MettleAngel: There are some good songs on the new album. The single for "Love Will Set You Free", which you released on Valentine's Day, was the first song I heard, and it made me hungry for more.

  • Doug: Working with our new label Frontiers Records, allowed us more time to compose songs the way in which we intended. When we toured with Priest our label had undergone financial difficulties, and we did not gain much support.

MettleAngel: That was when SPV declared bankruptcy, having signed too many great acts, and thus having bitten off more than they can chew. They are active again and now focused on a smaller number of acts. Frontiers truly champions the '80s sound. I am excited about new Black 'N Blue and King Cobra.

  • Doug: I just heard the new John Waite song.

MettleAngel: I actually heard his song "Missing You" when I was younger before I ever heard anything from The Babys. I want to congratulate you on another great album, even if in my opinion, it does not measure up to its predecessor.
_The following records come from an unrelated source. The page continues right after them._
(* ===== verification/ReplayCorrect.v ===== *)
(** * Replaying the journal is writing the log (core/hfs_journal.c)

    replay_journal writes the blocks of the log to the file system, as if it wrote them in
    the order of the log, and makes the journal empty.  When the writes fail half way, or
    the machine stops, the journal is as it was, and replaying it again gives the same. *)

From S2P Require Import Prelude HfsFormat Bytes JournalIO JournalCoalesce CoalesceProps JournalReplay JournalIOProps ReplayProps ReplayLoop.

(** ** Writing the table *)

(** The size of the buffer is at least that of each block. *)
Lemma fold_max_le l : forall m, m <= foldl (fun m b => if block_num b =? -1 then m else if m <? block_size b then block_size b else m) m l /\
  Forall (fun b => block_num b <> -1 -> block_size b <= foldl (fun m b => if block_num b =? -1 then m else if m <? block_size b then block_size b else m) m l) l.
Proof.
  induction l as [|b l IH]; intros m; [split; [done|by constructor]|]. cbn [foldl].
  destruct (IH (if block_num b =? -1 then m else if m <? block_size b then block_size b else m)) as [H1 H2].
  split; [|constructor; [|done]].
  - destruct (block_num b =? -1); [done|]. destruct (Z.ltb_spec m (block_size b)); lia.
  - intros Hb. rewrite (proj2 (Z.eqb_neq _ _)) in H1 |- * by done. destruct (Z.ltb_spec m (block_size b)); lia.
Qed.

Lemma round_page p m : 0 <= p -> m <= Z.land (m + 2 ^ p) (Z.lnot (2 ^ p - 1)).
Proof.
  intros Hp. rewrite <- Z.ldiff_land. replace (2 ^ p - 1) with (Z.ones p) by (rewrite Z.ones_equiv; lia).
  rewrite Z.ldiff_ones_r, Z.shiftl_mul_pow2, Z.shiftr_div_pow2 by lia.
  assert (0 < 2 ^ p) as H2 by (apply Z.pow_pos_nonneg; lia).
  pose proof (Z.div_mod (m + 2 ^ p) (2 ^ p) ltac:(lia)). pose proof (Z.mod_pos_bound (m + 2 ^ p) (2 ^ p) H2). lia.
Qed.

Lemma replay_bsize_ok p t l stale : 0 <= p -> t = mkTable (l ++ stale) (len l) ->
  Forall (fun b => block_num b <> -1 -> block_size b <= replay_bsize (2 ^ p) t) l.
Proof.
  intros Hp ->. unfold replay_bsize. cbn [num_full co_buf]. rewrite Nat2Z.id, take_app_length.
  destruct (fold_max_le l (2 ^ p)) as [_ Hl]. eapply Forall_impl; [exact Hl|]. cbv beta. intros b Hb Hn. specialize (Hb Hn).
  set (m := foldl _ _ _) in *. destruct (negb _); [|done]. pose proof (round_page p m Hp). lia.
Qed.

Section Replay.
Variable j : journal.
Hypothesis Hdev : device_ok j.
Hypothesis Hio : jdev_io j = [].
Notation h := (jhdr j).
Notation bsz := (jhdr_size h).
Notation jsz := (jh_size h).

(** The journal while the blocks are written: only the file system changes. *)
Definition written (s : Z) (fs : gmap Z Z) (o : list fs_outcome) : journal := with_fsdev fs o (ranged j s s).

Lemma read_written s fs o off n buf : bsz <= off <= jsz -> (bsz | off) -> 0 < n <= jsz - bsz -> n <= len buf ->
  exists off', read_journal_data (written s fs o) off buf n = Some (n, off', log_bytes j off n ++ drop (Z.to_nat n) buf, written s fs o).
Proof.
  intros H1 H2 H3 H4. assert (device_ok (written s fs o)) as Hd by (destruct Hdev as [[? ? ?] ? ? ? ? ?]; by split).
  destruct (read_journal_data_ok (written s fs o) Hd off n buf Hio H1 H2 H3 H4) as (off' & E & _). exists off'. exact E.
Qed.

(** Bytes of the file system that are as they were, or have their last value. *)
Definition partly (l : list bucket) (fs fs' : gmap Z Z) : Prop :=
  forall x, fs' !! x = fs !! x \/ exists p, source h l x = Some p /\ fs' !! x = Some (at_journal j p).

Lemma update_fs_block_ok s fs o b data : bucket_ok h b -> exists err fs' o',
  update_fs_block (written s fs o) (log_bytes j (jnl_offset b) (block_size b) ++ data) (block_num b) (block_size b) =
    Some (err, written s fs' o') /\
  (err = 0 -> fs' = write_bucket j fs b) /\ (o = [] -> err = 0 /\ o' = []) /\ partly [b] fs fs'.
Proof using Hdev.
  intros Hb. pose proof Hb as [_ Hsz _ _ _ _]. unfold update_fs_block, next_fs. cbn [written with_fsdev fsdev_io].
  assert (get_bytes (log_bytes j (jnl_offset b) (block_size b) ++ data) 0 (block_size b) = Some (log_bytes j (jnl_offset b) (block_size b))) as Hget
    by (apply get_bytes_head; rewrite length_log_bytes; lia).
  assert (partly [b] fs fs) as Hsame by (intros x; by left).
  assert (forall n, partly [b] fs (write_fs (block_num b * bsz) (take n (log_bytes j (jnl_offset b) (block_size b))) fs)) as Hpart.
  { intros n x. rewrite lookup_write_fs, length_take. fold (bpos h b).
    pose proof (length_log_bytes j (jnl_offset b) (block_size b) ltac:(lia)) as Hl.
    destruct (Z.leb_spec (bpos h b) x); [destruct (Z.ltb_spec x (bpos h b + Z.of_nat (n `min` length (log_bytes j (jnl_offset b) (block_size b)))))|]; cbn [andb]; [|by left..].
    right. rewrite lookup_take_lt by lia. rewrite lookup_log_bytes by lia. eexists. split; [|reflexivity]. cbn [source].
    rewrite (proj2 (Z.leb_le _ _)), (proj2 (Z.ltb_lt x (bend h b))) by (unfold bend; lia). done. }
  destruct o as [|x o]; cbv beta iota zeta.
  - cbn [fo_bread fo_getblk fo_sized fo_bwrite]. change (0 =? 0) with true. cbn [negb andb]. rewrite Hget. cbn [mbind option_bind].
    exists 0, (write_bucket j fs b), []. split; [done|]. split; [done|]. split; [done|].
    specialize (Hpart (length (log_bytes j (jnl_offset b) (block_size b)))). rewrite firstn_all in Hpart. exact Hpart.
  - destruct (negb (fo_bread x =? 0) && negb (fo_getblk x)); [exists (-1), fs, o; split; [done|]; split; [lia|]; split; [done|done]|].
    destruct (negb (fo_sized x)); [exists (-1), fs, o; split; [done|]; split; [lia|]; split; [done|done]|].
    rewrite Hget. cbn [mbind option_bind]. destruct (Z.eqb_spec (fo_bwrite x) 0) as [|Hne]; cbn [negb].
    + exists 0, (write_bucket j fs b), o. split; [done|]. split; [done|]. split; [done|].
      specialize (Hpart (length (log_bytes j (jnl_offset b) (block_size b)))). rewrite firstn_all in Hpart. exact Hpart.
    + eexists (fo_bwrite x), _, o. split; [reflexivity|]. split; [done|]. split; [done|]. apply Hpart.
Qed.

Lemma partly_cons b l fs fs1 fs2 : Forall (bucket_ok h) l -> Forall (apart h b) l -> partly [b] fs fs1 -> partly l fs1 fs2 -> partly (b :: l) fs fs2.
Proof.
  intros Hok Hb H1 H2 x. rewrite source_cons. destruct (H2 x) as [->|(p & Hp & Hx)].
  - destruct (H1 x) as [H|(p & Hp & Hx)]; [by left|]. right. exists p. by rewrite Hp.
  - destruct (source h [b] x) as [q|] eqn:Eq; [|by right; exists p]. exfalso. cbn [source] in Eq.
    destruct (Z.ltb_spec x (bend h b)); [|by rewrite andb_false_r in Eq]. by rewrite (source_cons_apart j b l x) in Hp.
Qed.

(** All entries are written, or some, up to a write that fails. *)
Lemma replay_blocks_ok s B m : forall l t i fs o tail, 0 <= i -> drop (Z.to_nat i) (co_buf t) = l ++ tail ->
  Forall (bucket_ok h) l -> StronglySorted (apart h) l -> Forall (fun b => block_num b <> -1 -> block_size b <= B) l -> m = length l ->
  exists good fs' o', replay_blocks B (written s fs o) t i m = Some (good, written s fs' o') /\
    (good = true -> fs' = foldl (write_bucket j) fs l) /\ (o = [] -> good = true /\ o' = []) /\ partly l fs fs'.
Proof using Hdev Hio.
  intros l. revert m. induction l as [|b l IH]; intros m t i fs o tail Hi E Hok Hs HB ->.
  { exists true, fs, o. split; [done|]. split; [done|]. split; [done|]. intros x. by left. }
  apply Forall_cons in Hok as [Hb Hok]. apply StronglySorted_cons in Hs as [Hap Hs]. apply Forall_cons in HB as [HbB HB].
  pose proof Hb as [Hn Hsz Hw Ho Hal Hend]. cbn [replay_blocks length]. rewrite (at_index_drop (co_buf t) i b (l ++ tail)) by done.
  cbn [mbind option_bind]. rewrite (proj2 (Z.eqb_neq (block_num b) (-1))) by lia. specialize (HbB ltac:(lia)).
  destruct (read_written s fs o (jnl_offset b) (block_size b) (replicate (Z.to_nat B) 0)) as (off & Er); try done; [lia|rewrite length_replicate; lia|].
  rewrite Er. cbn [mbind option_bind]. rewrite Z.eqb_refl. cbn [negb].
  destruct (update_fs_block_ok s fs o b (drop (Z.to_nat (block_size b)) (replicate (Z.to_nat B) 0)) Hb) as (err & fs1 & o1 & Eu & H1 & H2 & H3).
  rewrite Eu. cbn [mbind option_bind]. destruct (Z.eqb_spec err 0) as [He|He]; cbn [negb].
  - destruct (IH (length l) t (i + 1) fs1 o1 tail) as (good & fs2 & o2 & E2 & G1 & G2 & G3); try done; [lia|by rewrite (drop_next (co_buf t) i b (l ++ tail))|].
    exists good, fs2, o2. split; [done|]. split; [intros Hg; rewrite (G1 Hg), (H1 He); done|].
    split; [intros Ho0; apply G2, (H2 Ho0)|]. by eapply partly_cons.
  - exists false, fs1, o1. split; [done|]. split; [done|]. split; [intros Ho0; destruct (H2 Ho0); lia|].
    eapply partly_cons; [done|done|exact H3|]. intros x. by left.
Qed.

(** ** The header *)

Hypothesis Hbuf : header_buffer_ok j.

Lemma write_header_ok s seq fs o : exists j', write_journal_header true seq (written s fs o) =
    Some (0, j') /\ fsdev j' = fs /\ jhdr j' = stamp_header seq (set_range s s h) /\
    put_bytes (jdev j) (jdev_offset j) (take (Z.to_nat bsz) (header_bytes (jhdr j') ++ header_rest j)) = Some (jdev j').
Proof using Hdev Hio Hbuf.
  assert (device_ok (written s fs o)) as Hd by (destruct Hdev as [[? ? ?] ? ? ? ? ?]; by split).
  assert (header_buffer_ok (written s fs o)) as Hb by (destruct Hbuf as [Hb ?]; split; [|done]; rewrite length_app, ?length_header_bytes in *; exact Hb).
  destruct (write_journal_header_ok true seq (written s fs o) Hd Hio Hb) as (j' & E & [(d & n & ->) Hput]).
  by eexists.
Qed.

(** ** replay_journal *)

(** The journal is empty, and its header on the device says so. *)
Definition emptied (pos : Z) (j' : journal) : Prop :=
  jhdr j' = stamp_header (jh_sequence_num h) (set_range pos pos h) /\
  put_bytes (jdev j) (jdev_offset j) (take (Z.to_nat bsz) (header_bytes (jhdr j') ++ header_rest j)) = Some (jdev j').

(** Some bytes of the log are written. *)
Definition partly_applied (ws : list log_write) (fs fs' : gmap Z Z) : Prop :=
  forall x, fs' !! x = fs !! x \/ exists p, last_write j ws x = Some p /\ fs' !! x = Some (at_journal j p).

Lemma wrap_range_ring : 0 < bsz < jsz -> bsz <= jh_start h <= jsz -> bsz <= jh_end h <= jsz ->
  wrap_range h = set_range (ring h (jh_start h)) (ring h (jh_end h)) h.
Proof.
  intros Hb Hs He. unfold wrap_range, ring.
  destruct (Z.eqb_spec (jh_start h) jsz), (Z.eqb_spec (jh_end h) jsz), (Z.leb_spec jsz (jh_start h)), (Z.leb_spec jsz (jh_end h)); try lia; f_equal; lia.
Qed.

Lemma replay_journal_run p checked hs pos fuel : 0 <= p -> replayable j checked hs pos -> (length hs + 1 < fuel)%nat ->
  exists r j', replay_journal (2 ^ p) j fuel = Some (r, j') /\
    (r = 0 /\ fsdev j' = apply_writes j (log_writes j hs) (fsdev j) /\ emptied pos j' \/
     r = -1 /\ fsdev_io j <> [] /\ jdev j' = jdev j /\ partly_applied (log_writes j hs) (fsdev j) (fsdev j')).
Proof using Hdev Hio Hbuf.
  intros Hp Hrep Hf. pose proof Hrep as [Hb1 Hb2 Hs Hal He Hne Hchain Hroom].
  destruct Hchain as (hs1 & hs2 & last1 & last & -> & _ & Hc1 & Hc2 & _).
  assert (Forall (fun w => 0 <= lw_size w) (log_writes j (hs1 ++ hs2))) as Hsizes.
  { rewrite log_writes_app. apply Forall_app. split; by eapply chain_sizes. }
  destruct (replay_loop_ok j Hdev Hio Hb1 Hb2 checked _ pos fuel Hrep Hf) as (r & Eloop & [Rj [(l & [(stale & Et & _ & _) Hok Hsorted] & Hsrc) _] _]).
  unfold replay_journal. rewrite wrap_range_ring; [|destruct Hdev as [[? ? ?] _ _ _ _ _]; lia|done|done].
  cbn [set_range jh_start jh_end]. rewrite (proj2 (Z.eqb_neq _ _)) by done.
  fold (ranged j (ring h (jh_start h)) (ring h (jh_end h))). rewrite Eloop. cbn [mbind option_bind negb].
  unfold replay_finish. rewrite Rj. change (jh_start (jhdr (ranged j pos pos))) with pos. change (jh_end (jhdr (ranged j pos pos))) with pos.
  rewrite Z.eqb_refl. cbn [negb].
  pose proof (replay_bsize_ok p (rp_table r) l stale Hp Et) as HB.
  assert (num_full (rp_table r) = len l /\ co_buf (rp_table r) = l ++ stale) as [-> Ebuf] by by rewrite Et.
  destruct (replay_blocks_ok pos (replay_bsize (2 ^ p) (rp_table r)) (Z.to_nat (len l)) l (rp_table r) 0 (fsdev j) (fsdev_io j) stale)
    as (good & fs & o & Eb & G1 & G2 & G3); try done; [lia|].
  change (written pos (fsdev j) (fsdev_io j)) with (ranged j pos pos) in Eb. rewrite Eb. cbn [mbind option_bind].
  destruct good; cbn [negb].
  - change (jh_sequence_num (jhdr (written pos fs o))) with (jh_sequence_num h).
    destruct (write_header_ok pos (jh_sequence_num h) fs o) as (j' & Ew & Hfs & Hh & Hput). rewrite Ew. cbn [mbind option_bind].
    exists 0, j'. split; [done|]. left. split; [done|]. split; [|done].
    rewrite Hfs, (G1 eq_refl). apply map_eq. intros x. rewrite (lookup_write_buckets j l Hok Hsorted), lookup_apply_writes by done. by rewrite Hsrc.
  - eexists _, _. split; [reflexivity|]. right. split; [done|]. split; [intros Ho; by destruct (G2 Ho)|]. split; [done|].
    intros x. destruct (G3 x) as [Hx|(q & Hq & Hx)]; [by left|]. right. exists q. by rewrite <- Hsrc.
Qed.
End Replay.
Lemma contig_loop_ok fuel : forall v first block c remaining best,
  searched flags v0 v -> start <= block < stop -> cursor_word v0 c (block / 32) -> passed block -> best_ok best ->
  ending - block < Z.of_nat fuel ->
  exists r v', contig_loop flags ending stop minBlocks maxBlocks useMetaZone trustSummary first block c remaining best false fuel v = Some (r, v') /\
    searched flags v0 v' /\ contig_end_ok r.
Proof.
  pose proof (contig_limits v0 Hv0 ending Hend) as [L1 L2].
  induction fuel as [|fuel IH]; intros v first block c remaining best Hs Hb Hc Hp Hbest Hf; [lia|]. cbn [contig_loop].
  assert (forall held f v', searched flags v0 v' -> (right -> no_run v0 flags start ending minBlocks) ->
    exists r v'', (mret (ContigEnd held f 0 best false) : V contig_end) v' = Some (r, v'') /\ searched flags v0 v'' /\ contig_end_ok r) as Hfull.
  { intros held f v' Hs' Hno. exists (ContigEnd held f 0 best false), v'. split; [done|]. split; [done|]. split; [done|]. split; [done|].
    intros Eh. right. split; [lia|]. intros Ht. by apply Hno. }
  destruct (contig_skip_ok v0 flags Hv0 start ending stop useMetaZone trustSummary Hstart Hend Hmax ltac:(lia) Hzone v block c Hs ltac:(lia) Hc)
    as (at1 & v1 & E1 & Hs1 & H1).
  unfold mbind at 1, V_bind at 1. rewrite E1. destruct at1 as [err| |block1 c1].
  { exists (ContigFailed err false), v1. split; [done|]. by split. }
  { apply Hfull; [done|]. apply (passed_stop stop); [lia|]. by apply (passed_skipped block). }
  destruct H1 as (Hle1 & Hsk & Hfr). pose proof (passed_skipped _ _ Hp Hsk) as Hp1.
  destruct (Z.leb_spec stop block1) as [Hge|Hlt1]; [by apply Hfull; [|apply (passed_stop block1)]|].
  destruct (Hfr Hlt1) as [Hu1 Hc1].
  destruct (contig_count_ok v0 flags Hv0 start ending maxBlocks useMetaZone Hstart Hend Hmax Hzone v1 block1 c1 Hs1 ltac:(lia) Hu1 ltac:(lia) Hc1)
    as (at2 & v2 & E2 & Hs2 & H2).
  unfold mbind at 1, V_bind at 1. rewrite E2. destruct at2 as [err| |block2 c2]; [|done|].
  { exists (ContigFailed err false), v2. split; [done|]. by split. }
  destruct H2 as (Hle2 & Hm2 & Hfree & Hwhy).
  set (block3 := if ending <? block2 then ending else block2).
  assert (block3 = Z.min ending block2) as E3 by (subst block3; destruct (Z.ltb_spec ending block2); lia). clearbody block3.
  cbv zeta. rewrite (u32_id (block3 - block1)) by lia.
  set (found := if maxBlocks <? block3 - block1 then maxBlocks else block3 - block1).
  assert (found = Z.min maxBlocks (block3 - block1)) as Efound by (subst found; destruct (Z.ltb_spec maxBlocks (block3 - block1)); lia).
  clearbody found. set (remaining' := if remaining =? 0 then _ else _). clearbody remaining'.
  assert (free_run v0 flags block1 found) as Hrun by (intros x Hx; apply Hfree; lia).
  assert (contig_run v0 flags start ending 1 maxBlocks block1 found) as Hcr by (split; [lia|lia|lia|done]).
  set (best' := if ISSET flags HFS_ALLOC_TRY_HARD && (blockCount best <? found) then _ else _).
  assert (best_ok best') as Hbest' by (subst best'; destruct (ISSET flags HFS_ALLOC_TRY_HARD && (blockCount best <? found)); [by right|done]).
  clearbody best'. destruct (if ISSET flags HFS_ALLOC_TRY_HARD then _ else _) eqn:Efd.
  { exists (ContigEnd true block1 found best' false), v2. split; [done|]. split; [done|]. split; [done|]. split; [done|].
    intros Eh. rewrite Eh in Efd. apply Z.leb_le in Efd. left. split; [|done]. split; [lia|lia|lia|done]. }
  destruct (contig_remember_ok v0 flags v2 block1 found Hv0 Hs2 Hir) as (f' & n' & v3 & Er & Hs3 & Hn'); [lia|lia|lia|done|].
  unfold mbind, V_bind. rewrite Er.
  assert (block3 < stop -> used v0 flags block2 = true /\ cursor_word v0 c2 (block2 / 32) /\ block3 = block2) as Hgo.
  { intros Hlt. destruct Hwhy as [|[Hwhy|[Hu2 Hc2]]]; [lia| |split; [done|]; split; [done|lia]]. exfalso.
    assert (found = maxBlocks) as Ef by lia. destruct (ISSET flags HFS_ALLOC_TRY_HARD).
    - apply orb_false_iff in Efd as [Efd _]. apply Z.leb_gt in Efd. lia.
    - apply Z.leb_gt in Efd. lia. }
  assert (passed block3) as Hp3.
  { intros [Eh Hr] s Hsb Hle. rewrite Eh in Efd. apply Z.leb_gt in Efd.
    destruct (Z.lt_ge_cases s block1); [apply Hp1; [done|lia|done]|]. exists block2. split; [lia|].
    destruct Hwhy as [|[|[? _]]]; [lia|lia|done]. }
  destruct (Z.ltb_spec block3 stop) as [Hlt|Hge].
  - destruct (Hgo Hlt) as (Hu2 & Hc2 & ->). apply IH; done || lia.
  - exists (ContigEnd true f' n' best' false), v3. split; [done|]. split; [done|]. split; [done|]. split; [done|].
    intros Eh. rewrite Eh in Efd. apply Z.leb_gt in Efd. right. split; [lia|]. intros Ht. by apply (passed_stop block3).
Qed.

Lemma contig_finish_ok v r :
  searched flags v0 v -> contig_end_ok r ->
  exists err ext v', contig_finish flags minBlocks r v = Some ((err, ext), v') /\ searched flags v0 v' /\
    search_result v0 (fun s n => contig_run v0 flags start ending minBlocks maxBlocks s n /\ passed s)
      (right -> no_run v0 flags start ending minBlocks) err ext.
Proof.
  intros Hs Hr. pose proof (contig_limits v0 Hv0 ending Hend) as [L1 L2].
  assert (forall v, update_sparse false v = Some (tt, v)) as Hus by done.
  destruct r as [err u|held first found best u]; destruct Hr as (-> & Hr); cbn [contig_finish].
  { exists err, (mkExtent 0 0), v. unfold mbind, V_bind. rewrite Hus. split; [done|]. split; [done|]. apply SearchIO; apply Hr. }
  destruct Hr as [Hbest Hfound]. unfold mbind at 1, V_bind at 1, get_vol at 1.
  set (ext := if ISSET flags HFS_ALLOC_TRY_HARD then best else mkExtent first found).
  assert ((contig_run v0 flags start ending minBlocks maxBlocks (startBlock ext) (blockCount ext) /\ passed (startBlock ext)) \/
          (blockCount ext < minBlocks /\ (right -> no_run v0 flags start ending minBlocks))) as Hext.
  { subst ext. destruct (ISSET flags HFS_ALLOC_TRY_HARD) eqn:Eh.
    - destruct (Z.lt_ge_cases (blockCount best) minBlocks); [right; split; [done|intros [? _]; congruence]|]. left.
      split; [|intros [? _]; congruence]. destruct Hbest as [|[]]; [lia|]. by split; [|lia|..].
    - cbn [startBlock blockCount]. destruct (Hfound eq_refl) as [|[? Hno]]; [by left|]. right. split; [lia|]. intros [_ Ht]. by apply Hno. }
  clearbody ext. assert (forall v', searched flags v0 v' -> exists v'', when held (_ ← release_block; mret tt) v' = Some (tt, v'') /\ searched flags v0 v'') as Hrel.
  { intros v' Hs'. destruct held; [|by exists v']. unfold when, mbind, V_bind. destruct (release_block_eq v') as (e & io & -> & Hio & _).
    exists (set_io io v'). split; [done|]. by apply searched_io. }
  pose proof (searched_same flags v0 v Hs) as (Ea & _). destruct (Hrel v Hs) as (v' & Er & Hs').
  destruct (Z.ltb_spec (blockCount ext) minBlocks) as [Hlt|Hge].
  - exists dskFulErr, (mkExtent 0 0), v'. unfold mbind at 1, V_bind at 1. rewrite Hus. unfold mbind at 1, V_bind at 1. rewrite Er. split; [done|]. split; [done|]. apply SearchFull.
    destruct Hext as [[[] _]|[_ ?]]; [lia|done].
  - destruct Hext as [[Hc Hp]|[? _]]; [|lia]. pose proof Hc as [C1 C2 C3 C4]. rewrite Ea, u32_id by lia.
    destruct (Z.ltb_spec (vo_allocLimit v0) (startBlock ext + blockCount ext)); [lia|].
    exists noErr, ext, v'. unfold mbind at 1, V_bind at 1. rewrite Hus. unfold mbind at 1, V_bind at 1. rewrite Er. split; [done|]. split; [done|]. destruct ext. by apply SearchRun.
Qed.
End Loop.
There is a real chemistry ever present with the band. Any fan of Whitesnake will surely find merit in the music, after all these years.

  • Doug: We sure hope so! We all gel so well now. Reb and I celebrate our diversity.

MettleAngel: I look forward to seeing you on tour this summer.

  • Doug: Man, I would love to meet you, your wife, and your son. My wife is a rocker too, but she is into all that heavy stuff. I just went to my first Slayer show with her.

MettleAngel: That is so cool. When my wife and I met, she was into the '80s "Hair Bands", while I was into all the thrash, and Classic Metal. Now we both have a solid appreciation of "All things Hard Rock and Heavy Metal", as Eddie Trunk is fond of saying.

  • Doug: I am so glad that we had this conversation. Man it has really been a fun time.

MettleAngel: I agree! I sure hope our paths do cross in person soon. Until then I will wish you all the best!

  • Doug: I send you my warmest blessing as well.